Após um mês da aquisição do imóvel, os então namorados celebraram casamento em 01/04/2011, optando pelo regime da comunhão parcial de bens. A separação, de fato, do casal foi em 2013 e a decretação do divórcio em 30.06.2014.
O ex-marido sustentou que teria direito à divisão integral do imóvel, pois já namoravam e conviviam em união estável desde 2010 e ele contribuía com as despesas familiares.
Em contrapartida, a ex-mulher alegou que o ex-marido não participou com valor algum na entrada do imóvel, tampouco contribuiu para as parcelas do financiamento, requerendo a incomunicabilidade do bem.
Diante do impasse do ex-casal, o caso foi parar no Judiciário.
O julgamento no TJ de Minas Gerais
O juiz reconheceu que o ex-marido não contribuiu e não teria direito à partilha do valor pago como entrada, impostos ou emolumentos, pois a aquisição foi feita anteriormente ao casamento celebrado sob o regime da comunhão parcial de bens.
O ex-marido faria jus à partilha do percentual das parcelas do financiamento a contar da data do casamento até a separação de fato, ou seja, a ex-mulher deveria restituir metade do valor de todas as parcelas pagas ao longo do período em que permaneceram casados, até a separação de fato.
“(…) Observa-se ter a requerida, antes do casamento, utilizando-se de recursos próprios no valor de R$ 10.375,20, bem como de recursos da conta vinculada do FGTS, no valor de R$ 8.424,80, ou seja, no montante total de R$18.800,00 como entrada, restando financiado o valor de R$ 169.200,00 em 360 parcelas.
Frisa-se que nada há nos autos que comprove qualquer participação do autor para o pagamento dos valores utilizados como ‘entrada’ no apartamento, nem mesmo pagamentos de impostos ou emolumentos. Também não há comprovação de ter ele efetuado o pagamento de qualquer parcela do imóvel posteriormente à separação de fato.

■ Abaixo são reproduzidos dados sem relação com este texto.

(* ===== verification/NetParse.v ===== *)
(** * Parsing and printing of addresses

    [IpAddr::from_str], [SocketAddr::from_str] and the [Display] implementations of [std::net],
    which the command line, the crawler and the HTTP handlers use on operator and client
    input. *)

From S2P Require Import Prelude Text Net.

(** ** The parser

    Every reader either consumes a prefix of the input or fails and leaves it alone. *)
Definition parser (A : Type) : Type := rstr → option (A * rstr).

Definition read_given_char (c : rchar) : parser unit := λ s,
  match s with
  | d :: s' => if decide (d = c) then Some (tt, s') else None
  | [] => None
  end.

(** [read_separator]: the separator comes before every item but the first. *)
Definition read_separator {A} (sep : rchar) (index : nat) (inner : parser A) : parser A := λ s,
  match index with
  | O => inner s
  | S _ => match read_given_char sep s with Some (_, s') => inner s' | None => None end
  end.

(** The digit loop of [read_number]: at most [limit] digits, or as many as stay below [maxv]. *)
Fixpoint read_digits (radix : Z) (limit : option nat) (maxv : Z) (s : rstr) (acc : Z) (cnt : nat)
    : option (Z * nat * rstr) :=
  match s with
  | [] => Some (acc, cnt, [])
  | c :: s' =>
      match to_digit radix c with
      | None => Some (acc, cnt, s)
      | Some d =>
          let acc' := acc * radix + d in
          match limit with
          | Some k => if decide (k < S cnt)%nat then None else read_digits radix limit maxv s' acc' (S cnt)
          | None => if decide (maxv < acc') then None else read_digits radix limit maxv s' acc' (S cnt)
          end
      end
  end.

(** [read_number] for a type whose largest value is [maxv]. *)
Definition read_number (radix : Z) (limit : option nat) (allow_zero_prefix : bool) (maxv : Z) : parser Z := λ s,
  let has_leading_zero := bool_decide (head s = Some 48) in
  match read_digits radix limit maxv s 0 0 with
  | None => None
  | Some (v, cnt, s') =>
      if decide (cnt = 0%nat) then None
      else if negb allow_zero_prefix && has_leading_zero && bool_decide (1 < cnt)%nat then None
      else if decide (v ≤ maxv) then Some (v, s') else None
  end.

(** [read_ipv4_addr]: four decimal octets without leading zeros. *)
Definition read_octet (i : nat) : parser Z := read_separator 46 i (read_number 10 (Some 3%nat) false 255).
Definition read_ipv4_addr : parser Z := λ s,
  '(a, s) ← read_octet 0 s; '(b, s) ← read_octet 1 s;
  '(c, s) ← read_octet 2 s; '(d, s) ← read_octet 3 s;
  Some (((a * 256 + b) * 256 + c) * 256 + d, s).

(** [read_groups]: [n] groups may still be read, [i] have been; a trailing IPv4 address takes
    two. The flag says that it was there. *)
Fixpoint read_groups (n i : nat) (s : rstr) : list Z * bool * rstr :=
  match n with
  | O => ([], false, s)
  | S n' =>
      match (match n' with O => None | S _ => read_separator 58 i read_ipv4_addr s end) with
      | Some (v4, s') => ([v4 / 65536; v4 mod 65536], true, s')
      | None =>
          match read_separator 58 i (read_number 16 (Some 4%nat) true 65535) s with
          | Some (g, s') => let '(gs, f, r) := read_groups n' (S i) s' in (g :: gs, f, r)
          | None => ([], false, s)
          end
      end
  end.

(** The address of eight segments. *)
Definition v6_of_segments (gs : list Z) : Z := foldl (λ v g, v * 65536 + g) 0 gs.

(** [read_ipv6_addr]. *)
Definition read_ipv6_addr : parser Z := λ s,
  let '(head, head_ipv4, s) := read_groups 8 0 s in
  if decide (length head = 8%nat) then Some (v6_of_segments head, s)
  else if (head_ipv4 : bool) then None
  else
    '(_, s) ← read_given_char 58 s;
    '(_, s) ← read_given_char 58 s;
    let '(tail, _, s) := read_groups (8 - (length head + 1)) 0 s in
    Some (v6_of_segments (head ++ replicate (8 - length head - length tail) 0 ++ tail), s).

(** [read_port] and [read_scope_id]. *)
Definition read_port : parser Z := λ s,
  '(_, s) ← read_given_char 58 s; read_number 10 None true 65535 s.
Definition read_scope_id : parser Z := λ s,
  '(_, s) ← read_given_char 37 s; read_number 10 None true U32_MAX s.

(** [read_socket_addr_v4] and [read_socket_addr_v6]. *)
Definition read_socket_addr_v4 : parser SocketAddr := λ s,
  '(a, s) ← read_ipv4_addr s; '(p, s) ← read_port s; Some (SockV4 a p, s).
Definition read_socket_addr_v6 : parser SocketAddr := λ s,
  '(_, s) ← read_given_char 91 s;
  '(a, s) ← read_ipv6_addr s;
  let '(scope, s) := match read_scope_id s with Some (v, s') => (v, s') | None => (0, s) end in
  '(_, s) ← read_given_char 93 s;
  '(p, s) ← read_port s;
  Some (SockV6 a p 0 scope, s).

(** The first reader that succeeds. *)
Definition read_or {A} (p q : parser A) : parser A := λ s, match p s with Some r => Some r | None => q s end.
(** [parse_with]: the whole input must have been read. *)
Definition parse_with {A} (p : parser A) (s : rstr) : option A :=
  match p s with Some (a, []) => Some a | _ => None end.

(** [IpAddr::from_str] and [SocketAddr::from_str]. *)
Definition ip_from_str : rstr → option IpAddr :=
  parse_with (read_or (λ s, '(a, s) ← read_ipv4_addr s; Some (V4 a, s)) (λ s, '(a, s) ← read_ipv6_addr s; Some (V6 a, s))).
Definition socket_from_str : rstr → option SocketAddr :=
  parse_with (read_or read_socket_addr_v4 read_socket_addr_v6).

(** ** Printing *)

Definition v4_octets (b : Z) : list Z := [b / 16777216; b / 65536 mod 256; b / 256 mod 256; b mod 256].
Definition v6_segments (b : Z) : list Z := (λ i, v6_segment b (Z.of_nat i)) <$> seq 0 8.

(** Numbers in a radix with a separator between them ([fmt_subslice]). *)
Fixpoint fmt_separated (sep : rchar) (radix : Z) (l : list Z) : rstr :=
  match l with
  | [] => []
  | [n] => to_string_radix radix n
  | n :: l' => to_string_radix radix n ++ sep :: fmt_separated sep radix l'
  end.

(** [Ipv4Addr]'s [Display]. *)
Definition v4_to_string (b : Z) : rstr := fmt_separated 46 10 (v4_octets b).

(** The first longest run of zero segments: its start and its length. *)
Fixpoint longest_zeros (i : nat) (cur best : nat * nat) (gs : list Z) : nat * nat :=
  match gs with
  | [] => best
  | g :: gs' =>
      if decide (g = 0) then
        let cur := if decide (cur.2 = 0%nat) then (i, 1%nat) else (cur.1, S cur.2) in
        longest_zeros (S i) cur (if decide (best.2 < cur.2)%nat then cur else best) gs'
      else longest_zeros (S i) (0%nat, 0%nat) best gs'
  end.

(** [Ipv6Addr]'s [Display]. *)
Definition v6_to_string (b : Z) : rstr :=
  if decide (Z.shiftr b 32 = 65535) then str "::ffff:" ++ v4_to_string (Z.land b (Z.ones 32))
  else
    let gs := v6_segments b in
    let '(start, len) := longest_zeros 0 (0%nat, 0%nat) (0%nat, 0%nat) gs in
    if decide (1 < len)%nat then
      fmt_separated 58 16 (take start gs) ++ str "::" ++ fmt_separated 58 16 (drop (start + len) gs)
    else fmt_separated 58 16 gs.

Definition ip_to_string (a : IpAddr) : rstr :=
  match a with V4 b => v4_to_string b | V6 b => v6_to_string b end.

(** [SocketAddr]'s [Display]. *)
Definition socket_to_string (s : SocketAddr) : rstr :=
  match s with
  | SockV4 b p => v4_to_string b ++ 58 :: u_to_string p
  | SockV6 b p _ scope =>
      91 :: v6_to_string b ++ (if decide (scope = 0) then [] else 37 :: u_to_string scope) ++ 93 :: 58 :: u_to_string p
  end.

(** ** What the parser accepts is an address *)

Definition socket_wf (s : SocketAddr) : Prop := ip_wf (socket_ip s) ∧ 0 ≤ socket_port s ≤ 65535.
Definition net_wf (a : NetAddress) : Prop := ip_wf (ip a) ∧ 0 ≤ port a ≤ 65535.

Lemma net_from_wf s : socket_wf s → net_wf (net_from s).
Proof. intros [? ?]. split; [by apply canonicalize_ip_wf|done]. Qed.

Lemma to_digit_nonneg radix c d : to_digit radix c = Some d → 0 ≤ d < radix.
Proof. unfold to_digit. repeat case_decide; intros; simplify_eq; lia. Qed.

Lemma read_digits_nonneg radix limit maxv s acc cnt v n s' :
  0 ≤ radix → 0 ≤ acc → read_digits radix limit maxv s acc cnt = Some (v, n, s') → 0 ≤ v.
Proof.
  intros Hr. revert acc cnt. induction s as [|c s IH]; intros acc cnt Ha; cbn; [intros; by simplify_eq|].
  destruct (to_digit radix c) as [d|] eqn:E; [|intros; by simplify_eq].
  apply to_digit_nonneg in E. destruct limit; case_decide; [done| |done|]; apply IH; nia.
Qed.

Lemma read_number_range radix limit zp maxv s v s' :
  0 ≤ radix → read_number radix limit zp maxv s = Some (v, s') → 0 ≤ v ≤ maxv.
Proof.
  intros Hr. unfold read_number. destruct (read_digits _ _ _ _ _ _) as [[[v0 n] s0]|] eqn:E; [|done].
  apply read_digits_nonneg in E; [|done|done]. case_decide; [done|]. destruct (_ && _); [done|].
  case_decide; [|done]. intros. by simplify_eq.
Qed.

Lemma read_separator_inv {A} sep i (p : parser A) s r :
  read_separator sep i p s = Some r → ∃ s0, p s0 = Some r.
Proof. destruct i; cbn; [eauto|]. destruct (read_given_char sep s) as [[]|]; [eauto|done]. Qed.

Lemma read_octet_range i s v s' : read_octet i s = Some (v, s') → 0 ≤ v ≤ 255.
Proof. intros [s0 Hs]%read_separator_inv. apply read_number_range in Hs; lia. Qed.

Lemma read_ipv4_range s v s' : read_ipv4_addr s = Some (v, s') → 0 ≤ v < 2 ^ 32.
Proof.
  unfold read_ipv4_addr. intros ([a s1] & Ha%read_octet_range & ([b s2] & Hb%read_octet_range &
    ([c s3] & Hc%read_octet_range & ([d s4] & Hd%read_octet_range & [= <- <-])%bind_Some)%bind_Some)%bind_Some)%bind_Some.
  lia.
Qed.

Lemma read_groups_range n i s gs f s' :
  read_groups n i s = (gs, f, s') → Forall (λ g, 0 ≤ g < 65536) gs ∧ (length gs ≤ n)%nat.
Proof.
  revert i s gs f s'. induction n as [|n IH]; intros i s gs f s'; cbn [read_groups].
  { intros [= <- <- <-]. cbn. split; [constructor|lia]. }
  destruct (match n with O => None | S _ => read_separator 58 i read_ipv4_addr s end) as [[v4 s1]|] eqn:E4.
  - destruct n as [|n]; [done|]. apply read_separator_inv in E4 as [s0 E4%read_ipv4_range].
    intros [= <- <- <-]. split; [|cbn; lia]. repeat constructor; div_lia.
  - destruct (read_separator 58 i (read_number 16 (Some 4%nat) true 65535) s) as [[g s1]|] eqn:Eg.
    + destruct (read_groups n (S i) s1) as [[gs1 f1] r1] eqn:Er. intros Heq. simplify_eq/=.
      apply IH in Er as [? ?]. apply read_separator_inv in Eg as [s0 Eg].
      apply read_number_range in Eg; [|lia]. split; [|cbn; lia]. constructor; [lia|done].
    + intros [= <- <- <-]. cbn. split; [constructor|lia].
Qed.

Lemma v6_of_segments_range gs :
  Forall (λ g, 0 ≤ g < 65536) gs → 0 ≤ v6_of_segments gs < 65536 ^ Z.of_nat (length gs).
Proof.
  unfold v6_of_segments. induction gs as [|g gs IH] using rev_ind; [cbn; lia|].
  intros [Hgs [Hg _]%Forall_cons]%Forall_app. rewrite foldl_app, length_app, Nat2Z.inj_add, Z.pow_add_r by lia.
  cbn [foldl length]. specialize (IH Hgs). change (65536 ^ Z.of_nat 1) with 65536. lia.
Qed.

Lemma read_ipv6_range s v s' : read_ipv6_addr s = Some (v, s') → 0 ≤ v < 2 ^ 128.
Proof.
  unfold read_ipv6_addr. destruct (read_groups 8 0 s) as [[hd h4] s1] eqn:Eh.
  apply read_groups_range in Eh as [Hh Hl]. case_decide as H8.
  - intros [= <- <-]. pose proof (v6_of_segments_range hd Hh) as Hr. rewrite H8 in Hr. exact Hr.
  - destruct h4; [done|]. intros ([[] s2] & _ & ([[] s3] & _ & Ht)%bind_Some)%bind_Some.
    destruct (read_groups _ 0 s3) as [[tl t4] s4] eqn:Et. apply read_groups_range in Et as [Htl Htn].
    injection Ht as <- <-.
    assert (Hall : Forall (λ g, 0 ≤ g < 65536) (hd ++ replicate (8 - length hd - length tl) 0 ++ tl)).
    { rewrite !Forall_app. split; [done|]. split; [|done]. apply Forall_replicate. lia. }
    pose proof (v6_of_segments_range _ Hall) as Hr. rewrite !length_app, length_replicate in Hr.
    replace (length hd + (8 - length hd - length tl + length tl))%nat with 8%nat in Hr by lia. exact Hr.
Qed.

Lemma read_port_range s v s' : read_port s = Some (v, s') → 0 ≤ v ≤ 65535.
Proof. unfold read_port. intros ([[] s1] & _ & Hn)%bind_Some. apply read_number_range in Hn; lia. Qed.

Lemma socket_from_str_wf s a : socket_from_str s = Some a → socket_wf a.
Proof.
  unfold socket_from_str, parse_with, read_or. destruct (read_socket_addr_v4 s) as [[a1 s1]|] eqn:E4.
  - unfold read_socket_addr_v4 in E4.
    apply bind_Some in E4 as ([b s2] & Hb%read_ipv4_range & ([p s3] & Hp%read_port_range & [= <- <-])%bind_Some).
    destruct s3; [|done]. intros [= <-]. by split.
  - destruct (read_socket_addr_v6 s) as [[a1 s1]|] eqn:E6; [|done]. unfold read_socket_addr_v6 in E6.
    apply bind_Some in E6 as ([[] s2] & _ & ([b s3] & Hb%read_ipv6_range & E6)%bind_Some).
    destruct (match read_scope_id s3 with Some (v, s') => (v, s') | None => (0, s3) end) as [scope s4].
    apply bind_Some in E6 as ([[] s5] & _ & ([p s6] & Hp%read_port_range & [= <- <-])%bind_Some).
    destruct s6; [|done]. intros [= <-]. by split.
Qed.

Como o imóvel foi adquirido pela requerida antes do casamento, caberá ao autor apenas a partilha do percentual referente ao financiamento pago na constância do casamento até a separação de fato do casal, ou seja, de abril de 2011 a novembro de 2013, visto que, sob o regime de comunhão parcial de bens, a presunção é de que os pagamentos do financiamento se deram mediante esforço comum dos cônjuges nesse período (…)”
A mulher não concordou com a decisão do juiz que entendeu pela comunicabilidade das parcelas pagas do financiamento e recorreu ao STJ.
Entendimento do STJ
Para o relator, Sr. Ministro Ricardo Villas Bôas Cueva, a decisão de primeira instância de incluir na partilha o valor das parcelas do financiamento destoou da jurisprudência do STJ e ofendeu o Código Civil:
Art. 1.661. São incomunicáveis os bens cuja aquisição tiver por título uma causa anterior ao casamento”.
Art. 1.669. A incomunicabilidade dos bens enumerados no artigo antecedente não se estende aos frutos, quando se percebam ou vençam durante o casamento.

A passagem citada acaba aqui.